Let me start off by saying: do not take the night bus if you expect to wake up feeling refreshed. If you don't like adventure, do not take the night bus. If you get carsick easily, do not take the night bus any bus in Asia. If you like to arrive at your accommodation when they are open and have a room ready for you, then do NOT get on that night bus. But-- if you like to travel cheaply; if you like to try new things; if you like to ride fast down dark, bumpy roads and hear all kinds of sounds from outside your bus; if you can sleep when you feel like you're inside both a space capsule and a very loud, angry uterus; if you can handle the 'bus hangover' you will surely feel as a result of just a few hours' sleep... then, by all means, take the night bus.

Personally, I liked it. But the next day was reserved for recovery, spent mostly on the couch of our hostel's lobby playing cards.
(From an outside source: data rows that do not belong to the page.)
(* ===== verification/DvbTools.v ===== *)
(** * The DVB set-up tools: dvbutils/dvbtune.c and dvbutils/dvbnet.c

    Option parsing, the tables of names, the tuning request and the wait for a
    lock; adding, removing and listing network interfaces. *)

From S2P Require Import Prelude TsSequencer.

(** ** C library functions the tools use *)

Definition lower (c : Z) : Z := if (65 <=? c) && (c <=? 90) then c + 32 else c.
(** [strcasecmp(a, b) == 0] on two strings *)
Definition strcasecmp_eq (a b : bytes) : bool := bool_decide (lower <$> a = lower <$> b).

(** [strtol(s, NULL, 0)]: white space, a sign, the base from the prefix. *)
Definition digit_value (c : Z) : Z :=
  if (48 <=? c) && (c <=? 57) then c - 48
  else if (97 <=? lower c) && (lower c <=? 122) then lower c - 87 else 36.
Fixpoint base_digits (base : Z) (s : bytes) (acc : Z) : Z :=
  match s with
  | c :: s => if digit_value c <? base then base_digits base s (base * acc + digit_value c) else acc
  | [] => acc
  end.
Definition prefixed (s : bytes) : Z :=
  match s with
  | 48 :: x :: c :: t =>
      if (lower x =? 120) && (digit_value c <? 16) then base_digits 16 (c :: t) 0 else base_digits 8 s 0
  | 48 :: _ => base_digits 8 s 0
  | _ => base_digits 10 s 0
  end.
Definition strtol0 `{!CPlatform} (s : bytes) : Z :=
  let '(neg, s) := signed_digits s in
  let v := if neg : bool then - prefixed s else prefixed s in
  Z.max (- 2 ^ (ulong_bits - 1)) (Z.min (2 ^ (ulong_bits - 1) - 1) v).

(** [%#x] of an unsigned int *)
Definition hex_alt (n : Z) : bytes := if u32 n =? 0 then lit "0" else lit "0x" ++ hex_digits 8 (u32 n) [].

(** ** dvbutils/dvbtune.c *)

(** The kernel's enumerations, by the names of their constants. *)
Inductive fe_code_rate := FEC_NONE | FEC_AUTO | FEC_1_2 | FEC_2_3 | FEC_3_4 | FEC_4_5 | FEC_5_6
  | FEC_6_7 | FEC_7_8 | FEC_3_5 | FEC_9_10.
Inductive fe_delivery_system := SYS_UNDEFINED | SYS_ATSC | SYS_CMMB | SYS_DAB | SYS_DSS
  | SYS_DVBC_ANNEX_AC | SYS_DVBC_ANNEX_B | SYS_DVBH | SYS_DVBS | SYS_DVBS2 | SYS_DVBT | SYS_DVBT2
  | SYS_ISDBC | SYS_ISDBS | SYS_ISDBT | SYS_TURBO.
Inductive fe_modulation := APSK_16 | APSK_32 | DQPSK | PSK_8 | QAM_128 | QAM_16 | QAM_256 | QAM_32
  | QAM_64 | QAM_AUTO | QPSK | VSB_16 | VSB_8.
Inductive sec_voltage := SEC_VOLTAGE_OFF | SEC_VOLTAGE_13 | SEC_VOLTAGE_18.
Inductive sec_tone := SEC_TONE_OFF | SEC_TONE_ON.

(** The properties of a tuning request, in the order they are sent. *)
Inductive dtv_property :=
  | DTV_FREQUENCY (f : Z) | DTV_MODULATION (m : fe_modulation) | DTV_INVERSION_AUTO
  | DTV_SYMBOL_RATE (r : Z) | DTV_INNER_FEC (f : fe_code_rate) | DTV_VOLTAGE (v : sec_voltage)
  | DTV_TONE (t : sec_tone) | DTV_PILOT_AUTO | DTV_ROLLOFF_AUTO
  | DTV_DELIVERY_SYSTEM (s : fe_delivery_system) | DTV_TUNE.

Definition dvb_fe_set_properties (ioctl : list dtv_property → Z) (sys : fe_delivery_system)
    (mod_ : fe_modulation) (ifreq sr : Z) (fec : fe_code_rate) (voltage : sec_voltage)
    (tone : sec_tone) : Z :=
  ioctl [ DTV_FREQUENCY ifreq; DTV_MODULATION mod_; DTV_INVERSION_AUTO; DTV_SYMBOL_RATE sr;
          DTV_INNER_FEC fec; DTV_VOLTAGE voltage; DTV_TONE tone; DTV_PILOT_AUTO; DTV_ROLLOFF_AUTO;
          DTV_DELIVERY_SYSTEM sys; DTV_TUNE ].

(** What the system answers to one [poll] and the [ioctl] after it. *)
Record fe_event := {
  fe_poll : Z;
  fe_pri : bool;
  fe_ioctl : Z;
  fe_status : Z;
  fe_overflow : bool;        (* errno is EOVERFLOW *)
}.

(** The result of [dvb_fe_get_event] and the status it stored, if any. *)
Definition dvb_fe_get_event (e : fe_event) : Z * option Z :=
  if fe_poll e >? 0 then
    if fe_pri e && (0 <=? fe_ioctl e) then (1, Some (fe_status e)) else (0, None)
  else (fe_poll e, None).

(** The switch of [str2fec]. *)
Definition fec_switch (n : Z) : fe_code_rate :=
  if n =? 12 then FEC_1_2 else if n =? 23 then FEC_2_3 else if n =? 34 then FEC_3_4
  else if n =? 45 then FEC_4_5 else if n =? 56 then FEC_5_6 else if n =? 67 then FEC_6_7
  else if n =? 78 then FEC_7_8 else if n =? 35 then FEC_3_5 else if n =? 910 then FEC_9_10
  else FEC_AUTO.

(** [str2fec]: the switch assigns to a second variable [fec] of the inner block;
    the outer one is returned. *)
Definition str2fec `{!CPlatform} (s : bytes) : fe_code_rate :=
  let fec := FEC_NONE in
  let fec :=
    if strcasecmp_eq s (lit "none") then FEC_NONE
    else if strcasecmp_eq s (lit "auto") then FEC_AUTO
    else
      let outer := fec in
      let fec := fec_switch (s32 (strtol0 s)) in
      outer in
  fec.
The two cities we've been in so far are Siem Reap and Sihanoukville. Here's a very short summary of my (and by 'my' I mean someone who did not do much research on anything about Cambodia before traveling there) thoughts on each:

Siem Reap

Siem Reap is really cheap and has hoards of hostels for backpackers (we stayed at 'Happy House Guest Hostel' and it seems to be everything the name implies). Siem Reap has many dirt roads with bright orange sand all over, and is divided by a pretty large river full of Asia-esque brown water. There is trash everywhere and you should mind your things because street children are all over asking for food and money and trying to sell you postcards. As poor as it is, there is a lot to see and do, including visits to Angkor Wat and seeing the local markets (which we never made it to due to some illnesses and I'm still regretting). Overall, it was a pretty pleasant experience and we should've stayed longer.


Sihanoukville

Sihanoukville is touted as a foreigner hub and sounded like a great place to go to the beach. Although the rains are heavy here and makes beach-going impossible, it's not so much the weather that's got me down as the rest of the locals, who kind of make me feel as though I shouldn't be out past dark. Our hostel is located a minute's walk from Serendipity Beach, which is supposedly the most touristed spot in Sihanoukville. Usually I avoid highly-touristy locations; however, I do feel some comfort in knowing we're near other backpackers and don't really feel like venturing any further off this particular path right now. Some advice for people wanting a positive beach experience in Cambodia:
- Paying a little more than the minimum for accommodations goes a long way.
- Do not go to the beach alone.
- Do not buy from the children or give them gifts, as it keeps them out of school. Plus, if other children see you buy from one, you will get swarmed and maybe even physically attacked.
- If you like to party, stay at Serendipity Beach. If you want something mainstream but with better views, try Victory Beach, just north.
- Lastly, if you want to ensure good weather, try to plan your trip outside the July-October rainy season.

That's a wrap for now. Tomorrow we're headed to the Vietnam Embassy (conveniently in Sihanoukville) to get visas for the following week. Just a week left of this crazy adventure!